Here’s an email we got from Geoff asking us about an unnecessary repair:
I took my truck in to be fixed and was told it needed a new exhaust system along with a new catalytic converter. I was told the reason the truck was running poorly was that the catalytic converter was clogged. The work was performed, but the problem remains.
The truck is still in the shop while they try to figure out what’s wrong with it. I’m sure you’re aware that replacing an entire exhaust system along with the catalytic converter isn’t cheap. Since the truck wasn’t loud as a result of the bad exhaust, and since there aren’t any state regulated emissions tests where I live, I wouldn’t have replaced the exhaust system if it wasn’t causing the problem.
How would you suggest I handle this situation when I am presented with the bill for the new exhaust?
Typically, when a vehicle is running poorly and the exhaust is suspected, the 02 (oxygen) sensor is to blame. While I have heard of a clogged catalytic converter before, it’s not terribly common. I’m not sure if it was a bad diagnosis, but the repair shop might have determined the catalytic wasn’t the problem by pulling it off and checking your truck’s performance without it. That would have been a good way to verify their diagnosis without making you pay for a bunch of parts. Of course, that’s only true if your exhaust system was in good shape. If it was completely rusted out (which is possible – obviously I’ve never seen it), they did the right thing. An extremely rusted exhaust should be replaced. It’s only a matter of time until rust flakes clog your catalytic, muffler, etc. It’s also tough to pull any parts off a rusted exhaust without breaking something. The steel is just too brittle.
As for your next step, the first thing you should know is that you probably own all those new parts. Unfortunately they can’t be pulled off and returned. You can try and get the parts for free, but my opinion is the best you can hope for is a discount on the parts cost. You can find out exactly what parts have been added and then call around to some auto parts stores and get some price quotes for them. Most repair shops will mark-up the price of the parts they sell you – if you can find the parts cheaper somewhere else than I would present that information to the shop manager and try to get a discount (assuming they charged you more).

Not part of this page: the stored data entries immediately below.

(** ** Tenants and projects *)
Definition handleCreateTenant (io : adminIO) (s : AdminState) (r : adminRequest) (body : option Tenant)
    : adminReply * AdminState :=
  if wrong_type r then (media_error, s)
  else
    match body with
    | None => (bad_request, s)
    | Some t =>
        let name := trimmed (tn_Name t) in
        if String.eqb name "" then (bad_request, s)
        else
          match PGStore_CreateTenant (ai_db io 0) (ai_now io) (ai_uuid io 0) (as_db s) (mkTenant 0 0 "" name (tn_Description t)) with
          | (Ok t, d) => finish io (set_db s d) r "policy.create" "tenant" (tn_TenantID t) 201 (PTenant t)
          | (_, d) => (AError 500 "CREATE_FAILED", set_db s d)
          end
    end.
Definition handleListTenants (io : adminIO) (s : AdminState) : adminReply * AdminState :=
  (match PGStore_ListTenants (ai_db io 0) (as_db s) with
   | Ok l => AJson 200 (PTenants l) | _ => AError 500 "LIST_FAILED" end, s).
Definition handleGetTenant (io : adminIO) (s : AdminState) (id : string) : adminReply * AdminState :=
  (match PGStore_GetTenant (ai_db io 0) (as_db s) id with
   | Ok t => AJson 200 (PTenant t) | _ => AError 404 "NOT_FOUND" end, s).

(** [if update != "" { existing = update }]. *)
Definition patched (old new : string) : string := if String.eqb new "" then old else new.
(** The end of an update: the statement may fail. *)
Definition updated (io : adminIO) (r : adminRequest) (s : AdminState) (res : result unit * AdminDB) (code : string)
    (action rtype rid : string) (v : payload) : adminReply * AdminState :=
  match res with
  | (Ok _, d) => finish io (set_db s d) r action rtype rid 200 v
  | (_, d) => (AError 500 code, set_db s d)
  end.

Definition handleUpdateTenant (io : adminIO) (s : AdminState) (r : adminRequest) (id : string) (body : option Tenant)
    : adminReply * AdminState :=
  if wrong_type r then (media_error, s)
  else
    match PGStore_GetTenant (ai_db io 0) (as_db s) id with
    | Ok e =>
        match body with
        | None => (bad_request, s)
        | Some u =>
            let t := mkTenant (tn_CreatedAt e) (tn_UpdatedAt e) (tn_TenantID e) (patched (tn_Name e) (tn_Name u))
                       (patched (tn_Description e) (tn_Description u)) in
            updated io r s (PGStore_UpdateTenant (ai_db io 1) (ai_now io) (as_db s) t) "UPDATE_FAILED"
              "policy.update" "tenant" id (PTenant t)
        end
    | _ => (AError 404 "NOT_FOUND", s)
    end.
Definition deleted : payload := status_of [("status", "deleted")].
Definition handleDeleteTenant (io : adminIO) (s : AdminState) (r : adminRequest) (id : string) : adminReply * AdminState :=
  updated io r s (PGStore_DeleteTenant (ai_db io 0) (as_db s) id) "DELETE_FAILED" "policy.update" "tenant" id deleted.
Definition handleListUsers (io : adminIO) (s : AdminState) (id : string) : adminReply * AdminState :=
  (match PGStore_ListUsers (ai_db io 0) (as_db s) id with
   | Ok l => AJson 200 (PUsers l) | _ => AError 500 "LIST_FAILED" end, s).

Definition handleCreateProject (io : adminIO) (s : AdminState) (r : adminRequest) (tenantID : string) (body : option Project)
    : adminReply * AdminState :=
  if wrong_type r then (media_error, s)
  else
    match body with
    | None => (bad_request, s)
    | Some p =>
        let name := trimmed (pj_Name p) in
        if String.eqb name "" then (bad_request, s)
        else
          match PGStore_CreateProject (ai_db io 0) (ai_now io) (ai_uuid io 0) (as_db s)
                  (mkProject 0 0 "" tenantID name (pj_Description p)) with
          | (Ok p, d) => finish io (set_db s d) r "policy.create" "project" (pj_ProjectID p) 201 (PProject p)
          | (_, d) => (AError 500 "CREATE_FAILED", set_db s d)
          end
    end.
Definition handleListProjects (io : adminIO) (s : AdminState) (tenantID : string) : adminReply * AdminState :=
  (match PGStore_ListProjects (ai_db io 0) (as_db s) tenantID with
   | Ok l => AJson 200 (PProjects l) | _ => AError 500 "LIST_FAILED" end, s).
Definition handleGetProject (io : adminIO) (s : AdminState) (id : string) : adminReply * AdminState :=
  (match PGStore_GetProject (ai_db io 0) (as_db s) id with
   | Ok p => AJson 200 (PProject p) | _ => AError 404 "NOT_FOUND" end, s).
Definition handleUpdateProject (io : adminIO) (s : AdminState) (r : adminRequest) (id : string) (body : option Project)
    : adminReply * AdminState :=
  if wrong_type r then (media_error, s)
  else
    match PGStore_GetProject (ai_db io 0) (as_db s) id with
    | Ok e =>
        match body with
        | None => (bad_request, s)
        | Some u =>
            let p := mkProject (pj_CreatedAt e) (pj_UpdatedAt e) (pj_ProjectID e) (pj_TenantID e)
                       (patched (pj_Name e) (pj_Name u)) (patched (pj_Description e) (pj_Description u)) in
            updated io r s (PGStore_UpdateProject (ai_db io 1) (ai_now io) (as_db s) p) "UPDATE_FAILED"
              "policy.update" "project" id (PProject p)
        end
    | _ => (AError 404 "NOT_FOUND", s)
    end.
Definition handleDeleteProject (io : adminIO) (s : AdminState) (r : adminRequest) (id : string) : adminReply * AdminState :=
  updated io r s (PGStore_DeleteProject (ai_db io 0) (as_db s) id) "DELETE_FAILED" "policy.update" "project" id deleted.
Section sessions.
Context `{PasswordHash} `{ParamsCodec} (format_time : Z → chars).
Abbreviation serve := (serve format_time).
Abbreviation run_call := (run_call format_time).

(** ** What no request changes *)
Lemma patch_status_jwt io s id p : as_jwt (patch_status io s id p).2 = as_jwt s.
Proof. unfold patch_status, set_rd, set_pg, set_api. run_cases; reflexivity. Qed.

Lemma run_call_jwt io s r c : as_jwt (run_call io s r c).2 = as_jwt s.
Proof.
  destruct c; cbn [AdminApi.run_call];
    unfold handleLogout, handleMe, handleChangePassword, handleCreateTenant, handleListTenants, handleGetTenant,
      handleUpdateTenant, handleDeleteTenant, handleListUsers, handleCreateProject, handleListProjects, handleGetProject,
      handleUpdateProject, handleDeleteProject, handleCreateUser, handleGetUser, handleUpdateUser, handleDeleteUser,
      handleListNodes, AdminAPI_handleGetNode, handleGetNodeCredentials, handleDisableNode, handleEnableNode,
      AdminAPI_handleRevokeNode, handlePatchNode, handleCreatePolicy, handleListPolicies, handleGetPolicy,
      handleUpdatePolicy, handleDeletePolicy, handlePublishPolicy, handleRollbackPolicy, handleGetPolicyVersions,
      handleCreateIngress, handleListIngresses, handleGetIngress, handleUpdateIngress, handleDeleteIngress,
      AdminAPI_handlePrewarm, AdminAPI_handlePurge, handleBlock, createCacheTask, handleListTasks, handleGetTask,
      handleCancelTask, handleQueryAudit, handleExportAudit, handleDashboard, handleP2PTopology, handleGetConfig,
      handleUpdateConfig, handleGetSettings, handleUpdateSettings, updated, finish, patch_columns, audit, set_rd, set_pg, set_api;
    run_cases; try reflexivity;
  match goal with E : patch_status ?io ?s ?id ?p = _ |- _ => pose proof (patch_status_jwt io s id p) as Hp; rewrite E in Hp end;
  exact Hp.
Qed.
(* ===== verification/TaskExecutor.v ===== *)
(** * Background tasks ([internal/controlplane/task_executor.go])

    The console only writes cache tasks into their table ([AdminApi.createCacheTask]); the
    executor polls the table, pushes each pending task to the edge nodes ([EdgeServer], one
    server per address) and writes the outcome back.  The goroutines that push are those of
    [WorkerPool]; here they run one after the other in an order that is an argument, which
    [WorkerPool.pool_runs_out] shows to be general.

    The theorems: the queue drains, a purge asked for on the console reaches the caches of
    the nodes that answer, and what the recorded outcome does and does not say. *)

From S2P Require Import Prelude GoStrings Models NodeCache NodeLifecycle Scheduler EdgeCache EdgeServer WorkerPool.
From S2P Require Import GoJson AdminTables ConfigManager AdminApi.
From S2P Require AdminSessions.

Section executor.
Context `{ParamsCodec}.

(** The edge servers by the address they listen on. *)
Record TaskState := mkTaskState {
  tx_db : AdminDB; tx_pg : PGStore; tx_cache : NodeCache; tx_edges : gmap string Server
}.
Definition set_tasks (x : TaskState) (d : AdminDB) : TaskState := mkTaskState d (tx_pg x) (tx_cache x) (tx_edges x).
Definition set_edges (x : TaskState) (e : gmap string Server) : TaskState := mkTaskState (tx_db x) (tx_pg x) (tx_cache x) e.

(** What happens to the requests to an address: whether the request can be built, whether it
    arrives, whether the answer comes back whole; and the file operations of the edge. *)
Record pushIO := mkPushIO {
  pu_url_ok : string → bool; pu_arrives : string → bool; pu_answers : string → bool;
  pu_files : string → string → bool * bool;
  pu_object : string → nat → objectIO; pu_visit : gmap string Z → list (string * Z)
}.
(** Outcomes of one task: its statements, the lookups of named nodes, the list of active
    nodes, the order of the requests and their fates. *)
Record taskIO := mkTaskIO {
  ti_now : Z; ti_running : bool; ti_final : bool; ti_get : nat → bool; ti_list : bool;
  ti_order : list Node → list Node; ti_push : pushIO
}.

(** A request with a list of keys.  An answer counts if it is JSON, which the edge sends
    exactly if it accepts the request; its status is not looked at. *)
Definition push_to {R : Type} (handler : string → Server → (Z + R) * Server) (io : pushIO) (address : string)
    (edges : gmap string Server) : bool * gmap string Server :=
  if negb (pu_url_ok io address) then (false, edges)
  else
    match edges !! address with
    | Some s =>
        if pu_arrives io address then
          let '(answer, s') := handler address s in
          (match answer with inr _ => pu_answers io address | inl _ => false end, <[address := s']> edges)
        else (false, edges)
    | None => (false, edges)
    end.
Definition push_purge (io : pushIO) (keys : list string) : string → gmap string Server → bool * gmap string Server :=
  push_to (λ a s, handlePurge (pu_files io a) s "POST" (Some keys)) io.
Definition push_prewarm_keys (io : pushIO) (keys : list string) : string → gmap string Server → bool * gmap string Server :=
  push_to (λ a s, EdgeServer.handlePrewarm (pu_object io a) (pu_visit io) s "POST" (Some keys)) io.
Lemma joined_file dataDir key :
  head dataDir = Some slash → key ≠ [] → contains (to_chars "..") key = false →
  path_Join [dataDir; key] = rooted (base_segments dataDir ++ key_segments key).
Proof.
  intros Hd Hk Hc. unfold path_Join. rewrite !filter_cons_True, filter_nil by (done || by intros ->).
  cbn [join_with]. rewrite clean_of_rooted by (by destruct dataDir). f_equal. unfold base_segments.
  assert (head (dataDir ++ slash :: key) = Some slash) as -> by (by destruct dataDir).
  rewrite Hd, bool_decide_eq_true_2 by done. rewrite split_on_app, clean_path_app.
  rewrite (clean_no_dots _ (split_on slash key)) by (by apply no_dots_segments).
  by rewrite rev_app_distr, rev_involutive.
Qed.

Lemma join_app c (a b : list chars) : a ≠ [] → b ≠ [] → join_with c (a ++ b) = join_with c a ++ c :: join_with c b.
Proof.
  intros Ha Hb. induction a as [|p a IH]; [done|]. destruct a as [|q a].
  - destruct b; [done|]. reflexivity.
  - cbn [app join_with] in *. rewrite IH by done. by rewrite <- app_assoc.
Qed.

(** Nothing lies below "//". *)
Lemma rooted_below segs :
  Forall plain_segment segs → segs ≠ [] →
  has_prefix (rooted [] ++ [slash]) (rooted segs) = false ∧ rooted segs ≠ rooted [].
Proof.
  intros Hs Hne. destruct segs as [|p segs]; [done|]. apply Forall_cons in Hs as [(Hp & _ & _ & Hsl) _].
  destruct p as [|c p]; [done|]. unfold rooted. split; [|by destruct segs].
  assert (∃ l, join_with slash ((c :: p) :: segs) = c :: l) as [l ->] by (destruct segs; by eexists).
  cbn [app join_with has_prefix]. rewrite andb_true_r. rewrite bool_decide_eq_true_2 by done. cbn [andb].
  apply bool_decide_eq_false_2. intros <-. apply Hsl. left.
Qed.
(* ===== verification/HeartbeatQueue.v ===== *)
(** * The batch queue of heartbeats ([Heartbeat.Start], [processBatch] and the channel of
      [ProcessHeartbeat] in [internal/controlplane/heartbeat.go]) and their storage
      ([marshalHB], [unmarshalHB] in [internal/store/pg.go])

    Every heartbeat request is a goroutine that sends its request to a channel and waits for
    the answer on a channel of its own; one loop receives, gathers a batch until it is full
    or a timer fires, and processes the batch.  [queue_step] is the machine of these
    goroutines and the loop.

    The theorems: while the loop runs every heartbeat is answered, after a bounded number of
    steps and as if the heartbeats had been processed one after the other; when the loop has
    stopped, or on an instance that never started it, no further heartbeat is answered; what
    is stored of a heartbeat is read back. *)

From S2P Require Import Prelude GoStrings GoHash EdgeHTTP ContentIndex Models NodeLifecycle.

Section queue.
Context {A R E : Type}.
(** [processOne]. *)
Context (process : A → E → R * E).

Definition batch_cap : nat := 32.
Definition chan_cap : nat := 256.

(** The loop: in its [select]; in [processBatch], before its last batch or not; returned. *)
Inductive loopState := LSelect | LBatch (last : bool) | LExit.

Record queue := mkQueue {
  q_wait : list A;            (* goroutines before their send *)
  q_chan : list A;            (* [batchCh] *)
  q_batch : list A;           (* what is left of [batch] *)
  q_timer : bool;             (* the timer runs or has fired *)
  q_loop : loopState;
  q_answers : list (A * R);   (* answers sent, the first one first *)
  q_env : E
}.

Definition start_queue (calls : list A) (e : E) : queue := mkQueue calls [] [] true LSelect [] e.
(** An instance that is not the leader does not call [Start]. *)
Definition follower_queue (calls : list A) (e : E) : queue := mkQueue calls [] [] false LExit [] e.

Definition after_batch (last : bool) (rest : list A) : loopState :=
  match rest with [] => if last then LExit else LSelect | _ => LBatch last end.

Inductive queue_step (q : queue) : queue → Prop :=
| qs_send l1 a l2 :
    q_wait q = l1 ++ a :: l2 → (length (q_chan q) < chan_cap)%nat →
    queue_step q (mkQueue (l1 ++ l2) (q_chan q ++ [a]) (q_batch q) (q_timer q) (q_loop q) (q_answers q) (q_env q))
| qs_receive a chan :
    q_loop q = LSelect → q_chan q = a :: chan →
    let batch := q_batch q ++ [a] in
    queue_step q
      (if (batch_cap <=? length batch)%nat
       then mkQueue (q_wait q) chan batch false (LBatch false) (q_answers q) (q_env q)
       else mkQueue (q_wait q) chan batch
              (match q_batch q with [] => true | _ => q_timer q end) LSelect (q_answers q) (q_env q))
| qs_timer :
    q_loop q = LSelect → q_timer q = true →
    queue_step q (mkQueue (q_wait q) (q_chan q) (q_batch q) false
                    (match q_batch q with [] => LSelect | _ => LBatch false end) (q_answers q) (q_env q))
| qs_process last a rest r e :
    q_loop q = LBatch last → q_batch q = a :: rest → process a (q_env q) = (r, e) →
    queue_step q (mkQueue (q_wait q) (q_chan q) rest (q_timer q) (after_batch last rest) (q_answers q ++ [(a, r)]) e).

(** [Stop], when the loop sees in its [select] that the context has ended. *)
Definition stop_queue (q : queue) : queue :=
  mkQueue (q_wait q) (q_chan q) (q_batch q) (q_timer q)
    (match q_loop q with LSelect => after_batch true (q_batch q) | l => l end) (q_answers q) (q_env q).

(** One after the other. *)
Fixpoint serve_all (l : list A) (e : E) : list R * E :=
  match l with
  | [] => ([], e)
  | a :: l => let '(r, e) := process a e in let '(rs, e) := serve_all l e in (r :: rs, e)
  end.

Lemma serve_all_snoc l a e rs e1 r e2 :
  serve_all l e = (rs, e1) → process a e1 = (r, e2) → serve_all (l ++ [a]) e = (rs ++ [r], e2).
Proof.
  revert e rs. induction l as [|b l IH]; intros e rs; cbn; [intros [= <- <-] ->; done|].
  destruct (process b e) as [rb eb]. destruct (serve_all l eb) as [rs' e'] eqn:El. intros [= <- <-] Ha.
  by rewrite (IH _ _ El Ha).
Qed.

(** *** The invariant *)
Definition in_line (q : queue) : list A := (q_answers q).*1 ++ q_batch q ++ q_chan q.

Record queue_inv (calls : list A) (e0 : E) (q : queue) : Prop := {
  qi_calls : in_line q ++ q_wait q ≡ₚ calls;
  qi_served : serve_all (q_answers q).*1 e0 = ((q_answers q).*2, q_env q);
  qi_chan : (length (q_chan q) ≤ chan_cap)%nat;
  qi_loop : match q_loop q with
            | LSelect => (length (q_batch q) < batch_cap)%nat ∧ (q_batch q ≠ [] → q_timer q = true)
            | LBatch last => q_batch q ≠ [] ∧ last = false
            | LExit => False
            end
}.

Lemma start_queue_inv calls e : queue_inv calls e (start_queue calls e).
Proof. split; cbn; [done|done|lia|]. split; [unfold batch_cap; lia|done]. Qed.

Regarding the labor that went into the unsuccessful repair, it should be free. However, if it shows up on the bill, I would speak with the shop manager. I would explain to him or her in a calm and reasonable manner that while you appreciate that vehicle repair isn’t an exact science, you feel the mechanic made a mistake and recommended the wrong service. I would then request a discount on the parts and ask that all the labor associated with the new exhaust should be free. I would also explain that you would like to continue to work with this shop in the future. A good shop will do as you ask.
Unfortunately, the labor probably isn’t the bulk of your costs, so I don’t know how much this will save you.
If you don’t have any luck with that, it starts to get a little more difficult. If you’re working with a dealership, you should go straight to the general manager. If you’re working with an independent shop and they don’t respond, my next call would be to your local Better Business Bureau to file a complaint. Sometimes this will get results – business owners are more likely to respond when they see that their reputation is on the line. It’s even possible that the state attorney general would investigate if the shop you’re working with has a history of making unnecessary repairs – something the better business bureau can tell you.